• _What to work on_
Count every line that includes the string "match" in the entries that follow. Nothing besides the number is needed.

Collected data entries:

(** The wire round trip: the bytes of a message, parsed by a receiver who knows
    the sender and the mode of delivery, give a message with the same content,
    sender and mode. *)
Theorem ParseWireMessage_roundtrip h f routing content wire bz routing' :
  valid_ref h f -> From routing = Some f -> NewMessageWrapper h routing content = Ok wire ->
  WireBytes (NewMessage routing (Some content) wire) = Ok (bz, routing') ->
  routing' = routing /\ exists mm, ParseWireMessage h bz (Some f) (IsBroadcast routing) = Ok mm /\
    mm_content mm = Some content /\ MessageImpl_GetFrom mm = Some f /\ MessageImpl_IsBroadcast mm = IsBroadcast routing.
Proof.
  intros (p & w & Hp & Hw) Hf HW HB. unfold NewMessageWrapper in HW. inv_res. unfold WireBytes in HB. inv_res.
  split; [reflexivity|]. cbn [NewMessage mm_wire mw_Message] in *.
  unfold ParseWireMessage. rewrite Hp. destruct p as [wr ix]. cbn [wrapper] in Hw. subst wr.
  match goal with E : any_marshal _ = Ok _ |- _ => rewrite (unmarshal_marshal _ _ E) end. cbn [rbind].
  unfold parseWrappedMessage. cbn [mw_Message mw_IsBroadcast]. rewrite unmarshal_new_any. cbn [rbind].
  eexists. split; [reflexivity|]. repeat split.
Qed.
End Wire.

(** ** Evaluation on concrete inputs *)
#[export] Instance toy_proto : Proto := {|
  Any := Z; Content := Z; any_new := fun c => c; any_marshal := fun a => Ok [a];
  any_unmarshal := fun bz => match bz with [a] => Ok a | _ => Err "proto" end;
  unmarshal_new := fun a => Ok (Some a); Content_ValidateBasic := fun _ => true |}.
#[export] Instance toy_proto_laws : @ProtoLaws toy_proto.
Proof. split; [intros a bz E; injection E as <-; reflexivity|reflexivity]. Qed.

(** A protocol with the rounds 3, 2, 1, 0 that waits for two messages in each. *)
#[export] Instance toy_round : Round nat nat := {|
  r_Start := fun _ _ => (0%nat, Ok tt); r_Update := fun _ d => (d, Ok true);
  r_CanProceed := fun _ d => (2 <=? d)%nat;
  r_NextRound := fun r d => (d, match r with O => None | S r => Some r end);
  r_RoundNumber := Z.of_nat; r_WaitingFor := fun _ _ => [] |}.
#[export] Instance toy_party : @PartyImpl toy_proto nat nat := {|
  p_PartyID := Some 5%nat; p_FirstRound := 3%nat; p_StoreMessage := fun _ d => (S d, Ok true) |}.

Definition w_msg : option (@MessageImpl toy_proto) :=
  Some {| mm_routing := {| From := Some 5%nat; To := None; IsBroadcast := true; IsToOldCommittee := false; IsToOldAndNewCommittees := false |};
          mm_content := Some 8;
          mm_wire := {| mw_IsBroadcast := true; mw_IsToOldCommittee := false; mw_IsToOldAndNewCommittees := false;
                        mw_From := None; mw_To := None; mw_Message := 8 |} |}.
Definition w_state : PState nat nat := {| mtx := false; rnd := Some 3%nat; data := 1%nat |}.
Definition w_heap1 : Heap := <[5%nat := {| wrapper := wrapper (w_party 30); Index := 0 |}]> empty.


Lemma reachable_good_witness : good (fst (BaseStart w_heap1 [] {| mtx := false; rnd := None; data := 7%nat |})).
Proof.
  apply reachable_good. eapply reach_step; [apply (reach_init 7%nat)|].
  eapply step_start with (h := w_heap1) (prepare := []); [apply surjective_pairing|reflexivity].
Defined.

Definition w_routing : MessageRouting :=
  {| From := Some 5%nat; To := None; IsBroadcast := true; IsToOldCommittee := false; IsToOldAndNewCommittees := false |}.

Lemma ParseWireMessage_roundtrip_witness : w_routing = w_routing /\
  exists mm, @ParseWireMessage toy_proto w_heap1 [8] (Some 5%nat) true = Ok mm /\
    mm_content mm = Some (8 : @Content toy_proto) /\ MessageImpl_GetFrom mm = Some 5%nat /\ MessageImpl_IsBroadcast mm = true.
Proof.
  apply (@ParseWireMessage_roundtrip toy_proto toy_proto_laws w_heap1 5%nat w_routing (8 : @Content toy_proto)
    {| mw_IsBroadcast := true; mw_IsToOldCommittee := false; mw_IsToOldAndNewCommittees := false;
       mw_From := wrapper (w_party 30); mw_To := None; mw_Message := (8 : @Any toy_proto) |} [8] w_routing);
    [|reflexivity|reflexivity|reflexivity].
  eexists _, _. split; reflexivity.
Defined.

• _Exercise answer_
3